In the age of the Internet and social media, there is an increasing amount of information available about each of us online that can be accessed with a simple Google search. With each account we create or online interaction we have, we leave behind a “digital footprint” and, by doing so, develop our “digital reputation.” In essence, this becomes our public digital profile and resume.
Why It’s Important
Employers and post-secondary institutions look at this data to gain insight into who we are. At ISD728, we emphasize the importance of developing a positive digital reputation which can enhance a student’s chances of gaining employment or acceptance to a post-secondary school. Because this can impact reputation, employment and acceptance to post secondary school, it is essential for our students to think before they post.
Interacting online is unavoidable in today’s tech-rich world. Therefore, students are made aware how negative online actions like sexting (sending sexually explicit images or text through text messages or social media) or online bullying can have serious personal, professional and legal consequences. At the same time, students must learn that developing a positive “digital reputation” can be very powerful and beneficial. At ISD728, we help students recognize the difference between a negative and positive online presence, and we strive to communicate these messages through our Digital Citizenship curriculum, school-wide awareness campaigns and through activities and discussions integrated into our daily classrooms.
It is important for parents to both understand and be involved in their child’s use of social media and online interactions at home. This can help to keep them safe, productive and healthy in their digital environment. Common Sense Media offers excellent resources to help parents understand the ever-changing landscape of social media and other online behavior.
Where can I find resources to help guide me as a parent?

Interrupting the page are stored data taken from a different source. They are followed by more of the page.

(** Exception classes the handlers can meet.  [OtherException] stands for
    any class raised by a collaborator (all derive from [Exception]). *)
Inductive exn_class : Type :=
  | IndexError
  | KeyError
  | TypeError
  | AttributeError
  | UnicodeDecodeError
  | LookupError
  | FileNotFoundError
  | OtherException (name : string).

(** An exception object: its class and [str(e)]. *)
Record exn : Type := Exn { exn_cls : exn_class; exn_str : string }.

Definition is_UnicodeDecodeError (e : exn) : bool :=
  match exn_cls e with UnicodeDecodeError => true | _ => false end.

(** Outcome of evaluating a Python expression. *)
Inductive Result (A : Type) : Type :=
  | Ret (a : A)
  | Raise (e : exn).
Arguments Ret {A} a.
Arguments Raise {A} e.

Definition raised {A} (r : Result A) : bool :=
  match r with Ret _ => false | Raise _ => true end.

(** State and exceptions: the state survives a raise. *)
Definition Run (S A : Type) : Type := S -> Result A * S.

Definition ret {S A} (a : A) : Run S A := fun s => (Ret a, s).
Definition raise {S A} (e : exn) : Run S A := fun s => (Raise e, s).
Definition bind {S A B} (c : Run S A) (k : A -> Run S B) : Run S B :=
  fun s => match c s with
           | (Ret a, s') => k a s'
           | (Raise e, s') => (Raise e, s')
           end.
Definition lift {S A} (r : Result A) : Run S A := fun s => (r, s).
Definition get {S} : Run S S := fun s => (Ret s, s).
Definition put {S} (s : S) : Run S unit := fun _ => (Ret tt, s).
Definition modify {S} (f : S -> S) : Run S unit := fun s => (Ret tt, f s).

(** [try: c  except Exception as e: h e]. *)
Definition try_except {S A} (c : Run S A) (h : exn -> Run S A) : Run S A :=
  fun s => match c s with
           | (Ret a, s') => (Ret a, s')
           | (Raise e, s') => h e s'
           end.

(** [try: c  finally: f].  The clean-up always runs; when it raises, its
    exception replaces the outcome of [c] (also a pending [return]). *)
Definition try_finally {S A} (c : Run S A) (f : Run S unit) : Run S A :=
  fun s => let (r, s') := c s in
           match f s' with
           | (Ret _, s'') => (r, s'')
           | (Raise e, s'') => (Raise e, s'')
           end.

(** Run a computation over a component of the state. *)
Definition zoom {S T A} (proj : S -> T) (inj : T -> S -> S) (c : Run T A) : Run S A :=
  fun s => let (r, t') := c (proj s) in (r, inj t' s).

(** Sequencing of plain outcomes (no state). *)
Definition rbind {A B} (r : Result A) (k : A -> Result B) : Result B :=
  match r with
  | Ret a => k a
  | Raise e => Raise e
  end.

(** [[f(x) for x in l]]: left to right, the first raise ends it. *)
Fixpoint rmap {A B} (f : A -> Result B) (l : list A) : Result (list B) :=
  match l with
  | [] => Ret []
  | x :: rest =>
      rbind (f x) (fun y => rbind (rmap f rest) (fun ys => Ret (y :: ys)))
  end.

Declare Scope result_scope.
Delimit Scope result_scope with result.
Notation "'let*' x := r 'in' k" := (rbind r (fun x => k))
  (at level 10, x name, r at level 100, k at level 200) : result_scope.

Declare Scope run_scope.
Delimit Scope run_scope with run.
Notation "x <- c ;; k" := (bind c (fun x => k))
  (at level 100, c at next level, right associativity) : run_scope.
Notation "c ;;; k" := (bind c (fun _ => k))
  (at level 100, right associativity) : run_scope.

(** A [bytes] object. *)
Abbreviation bytes := (list Byte.byte).

(** *** Strings *)

Definition lower_ascii (a : ascii) : ascii :=
  let n := N_of_ascii a in
  if ((65 <=? n) && (n <=? 90))%N then ascii_of_N (n + 32) else a.

(** [s.lower()], on the ASCII letters. *)
Fixpoint lower (s : string) : string :=
  match s with
  | EmptyString => EmptyString
  | String a s' => String (lower_ascii a) (lower s')
  end.

(** Position of the last occurrence of [c]: the text before it and the
    text after it. *)
Fixpoint rsplit_last (c : ascii) (s : string) : option (string * string) :=
  match s with
  | EmptyString => None
  | String a s' =>
      match rsplit_last c s' with
      | Some (pre, suf) => Some (String a pre, suf)
      | None => if Ascii.eqb a c then Some (EmptyString, s') else None
      end
  end.

(** [s.rsplit(c, 1)]. *)
Definition rsplit1 (c : ascii) (s : string) : list string :=
  match rsplit_last c s with
  | Some (pre, suf) => [pre; suf]
  | None => [s]
  end.

(** [s.split(c)]. *)
Fixpoint split (c : ascii) (s : string) : list string :=
  match s with
  | EmptyString => [EmptyString]
  | String a s' =>
      if Ascii.eqb a c then EmptyString :: split c s'
      else match split c s' with
           | h :: t => String a h :: t
           | [] => [String a EmptyString]
           end
  end.

(** [l[i]] for a non-negative index. *)
Definition index {A} (l : list A) (i : nat) : Result A :=
  match l !! i with
  | Some a => Ret a
  | None => Raise (Exn IndexError "list index out of range")
  end.

(** [l[-1]]. *)
Definition index_last {A} (l : list A) : Result A :=
  match last l with
  | Some a => Ret a
  | None => Raise (Exn IndexError "list index out of range")
  end.

(** [c in s] for a character. *)
Fixpoint contains_char (c : ascii) (s : string) : bool :=
  match s with
  | EmptyString => false
  | String a s' => Ascii.eqb a c || contains_char c s'
  end.

(** [sub in s] for strings. *)
Fixpoint is_substring (sub s : string) : bool :=
  String.prefix sub s
  || match s with
     | EmptyString => false
     | String _ s' => is_substring sub s'
     end.

(** [sep.join(parts)]. *)
Fixpoint join (sep : string) (parts : list string) : string :=
  match parts with
  | [] => EmptyString
  | [p] => p
  | p :: rest => p ++ sep ++ join sep rest
  end.

(** *** Values decoded from JSON *)

(** What [json.loads], [request.get_json()] and [response.json()] return,
    and what [jsonify] takes.  Numbers are the integers. *)
Inductive json : Type :=
  | JNull
  | JBool (b : bool)
  | JInt (z : Z)
  | JStr (s : string)
  | JList (l : list json)
  | JObj (m : gmap string json).

(** [bool(v)]. *)
Definition truthy (v : json) : bool :=
  match v with
  | JNull => false
  | JBool b => b
  | JInt z => negb (z =? 0)%Z
  | JStr s => negb (String.eqb s EmptyString)
  | JList l => match l with [] => false | _ => true end
  | JObj m => negb (Nat.eqb (size m) 0)
  end.

Definition type_name (v : json) : string :=
  match v with
  | JNull => "NoneType"
  | JBool _ => "bool"
  | JInt _ => "int"
  | JStr _ => "str"
  | JList _ => "list"
  | JObj _ => "dict"
  end.

Definition is_str (k : string) (v : json) : bool :=
  match v with JStr s => String.eqb s k | _ => false end.

(** [k in v] for a string [k]: key test on a dict, element test on a list,
    substring test on a string; other values are not containers. *)
Definition contains (k : string) (v : json) : Result bool :=
  match v with
  | JObj m => Ret (match m !! k with Some _ => true | None => false end)
  | JList l => Ret (existsb (is_str k) l)
  | JStr s => Ret (is_substring k s)
  | _ => Raise (Exn TypeError
                  ("argument of type '" ++ type_name v ++ "' is not iterable"))
  end.

(** [v[k]] for a string [k]. *)
Definition getitem (v : json) (k : string) : Result json :=
  match v with
  | JObj m =>
      match m !! k with
      | Some x => Ret x
      | None => Raise (Exn KeyError ("'" ++ k ++ "'"))
      end
  | JList _ => Raise (Exn TypeError "list indices must be integers or slices, not str")
  | JStr _ => Raise (Exn TypeError "string indices must be integers, not 'str'")
  | _ => Raise (Exn TypeError
                  ("'" ++ type_name v ++ "' object is not subscriptable"))
  end.

(** [v[k] = x] for a string [k]. *)
Definition setitem (v : json) (k : string) (x : json) : Result json :=
  match v with
  | JObj m => Ret (JObj (<[k := x]> m))
  | JList _ => Raise (Exn TypeError "list indices must be integers or slices, not str")
  | _ => Raise (Exn TypeError
                  ("'" ++ type_name v ++ "' object does not support item assignment"))
  end.

Definition chars (s : string) : list json :=
  (fun a => JStr (String a EmptyString)) <$> list_ascii_of_string s.

(** The elements [for x in v] visits: the items of a list, the keys of a
    dict, the characters of a string. *)
Definition iterate (v : json) : Result (list json) :=
  match v with
  | JList l => Ret l
  | JObj m => Ret (JStr <$> (map_to_list m).*1)
  | JStr s => Ret (chars s)
  | _ => Raise (Exn TypeError
                  ("'" ++ type_name v ++ "' object is not iterable"))
  end.

(** [v.lower()]. *)
Definition str_lower (v : json) : Result string :=
  match v with
  | JStr s => Ret (lower s)
  | _ => Raise (Exn AttributeError
                  ("'" ++ type_name v ++ "' object has no attribute 'lower'"))
  end.

(** [v.get(k, default)]. *)
Definition dict_get (v : json) (k : string) (default : json) : Result json :=
  match v with
  | JObj m => Ret (match m !! k with Some x => x | None => default end)
  | _ => Raise (Exn AttributeError
                  ("'" ++ type_name v ++ "' object has no attribute 'get'"))
  end.

End Py.

(* ===================================================================== *)
(** ** file_utils.py                                                      *)
(* ===================================================================== *)

Module FileUtils.
Import Py.
Open Scope run_scope.
(** X5.  Whatever the message and whatever the outside answers,
    [dump_handler] makes at most two copy attempts, and each of them goes to
    the channel bound to the sender, which is not 0: a message is never
    copied to the channel of another user. *)
Theorem copies_go_to_the_channel_of_the_sender (m : Message) (w : World) :
  exists l, relayed (snd (dump_handler m w)) = relayed w ++ l
    /\ (length l <= 2)%nat
    /\ forall c, In c l -> bound (from_user_id m) c w /\ c <> 0.
Proof.
  unfold dump_handler.
  destruct (Py.truthy_text (text m) && starts_with_slash (text m)).
  { exists []. simpl. rewrite app_nil_r. repeat split; [lia|contradiction|contradiction]. }
  seq.
  destruct (get_cases (from_user_id m) w) as [(e & _ & ->)|(_ & r & -> & Hr)].
  { exists []. unfold relayed. simpl. autorewrite with world.
    repeat split; [simpl; lia|contradiction|contradiction]. }
  destruct Hr as [->|[(c & -> & Hb)|(-> & _)]]; simpl.
  - exists []. unfold reply_text.
    destruct (Py.truthy_text (text m)); split_outcomes; unfold relayed; simpl;
      autorewrite with world; simpl; autorewrite with world;
      (repeat split; [simpl; lia|contradiction|contradiction]).
  - destruct (c =? 0) eqn:Ec; simpl.
    + exists []. unfold reply_text.
      destruct (Py.truthy_text (text m)); split_outcomes; unfold relayed; simpl;
        autorewrite with world; simpl; autorewrite with world;
        (repeat split; [simpl; lia|contradiction|contradiction]).
    + apply Z.eqb_neq in Ec.
      assert (Hin1 : forall x, In x [c] -> bound (from_user_id m) x w /\ x <> 0)
        by (intros x [<-|[]]; now split).
      assert (Hin2 : forall x, In x [c; c] -> bound (from_user_id m) x w /\ x <> 0)
        by (intros x [<-|[<-|[]]]; now split).
      unfold copy, reply_text. unfold outside at 1.
      destruct (outcome Relay 0 _) as [e|] eqn:E1; simpl.
      * destruct (is_FloodWait e) eqn:Ef; simpl; seq; split_outcomes;
          first
            [ exists [c; c]; unfold relayed; simpl; autorewrite with world; simpl;
              autorewrite with world; split; [reflexivity|split; [simpl; lia|exact Hin2]]
            | exists [c]; unfold relayed; simpl; autorewrite with world; simpl;
              autorewrite with world; split; [reflexivity|split; [simpl; lia|exact Hin1]] ].
      * exists [c]. unfold relayed; simpl; autorewrite with world; simpl;
          autorewrite with world. split; [reflexivity|split; [simpl; lia|exact Hin1]].
  - exists []. unfold relayed. simpl. autorewrite with world.
    repeat split; [simpl; lia|contradiction|contradiction].
Qed.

Common Sense Media is a great place to start. They have thorough and vetted information about many of these topics. The following quote from Common Sense Media provides a general overview of resources they provide for parents:
“Social media isn't simply a way of life for kids -- it's life itself. To help them keep their online interactions safe, productive, and positive, we offer the most up-to-date research and guidance on social media basics. Learn about the latest apps and websites, and get tips on talking to your kids about sharing, posting, and avoiding digital drama.”
Is a digital footprint always bad?
No. Creating a positive portrait of yourself online can have many benefits, including making a positive first impression on a future employer or school admissions office.
Are there some simple reminders I can provide my child to help guide their online use?
Yes, the THINK model is simple and widely used. Is the post True, Helpful, Inspiring, Necessary, and/or Kind?
How do I know what my digital footprint is?
A simple activity is to Google yourself. You could also search yourself in other browsers like Bing or Yahoo.
- Digital Footprint and Reputation (Common Sense Media)
- Sexting (Netsmartz)
- Social Media Sites and Apps (Netsmartz)
- Social Media and Friendships (Pew Research)
- How Teens Hang Out and Stay in Touch (Pew Research)
- The Role of Digital Media in Teen Friendships (Pew Research)
- Netsmartz for Teens
- Netsmartz for Kids
- Digital Footprint (eSafety Commission of Australia)
- Digital Footprint (Wisconsin Department of Public Instruction)
- Tips for Parents (Wisconsin Department of Public Instruction)
- Your Digital Footprint: What is it and how can you manage it? (Rasmussen College)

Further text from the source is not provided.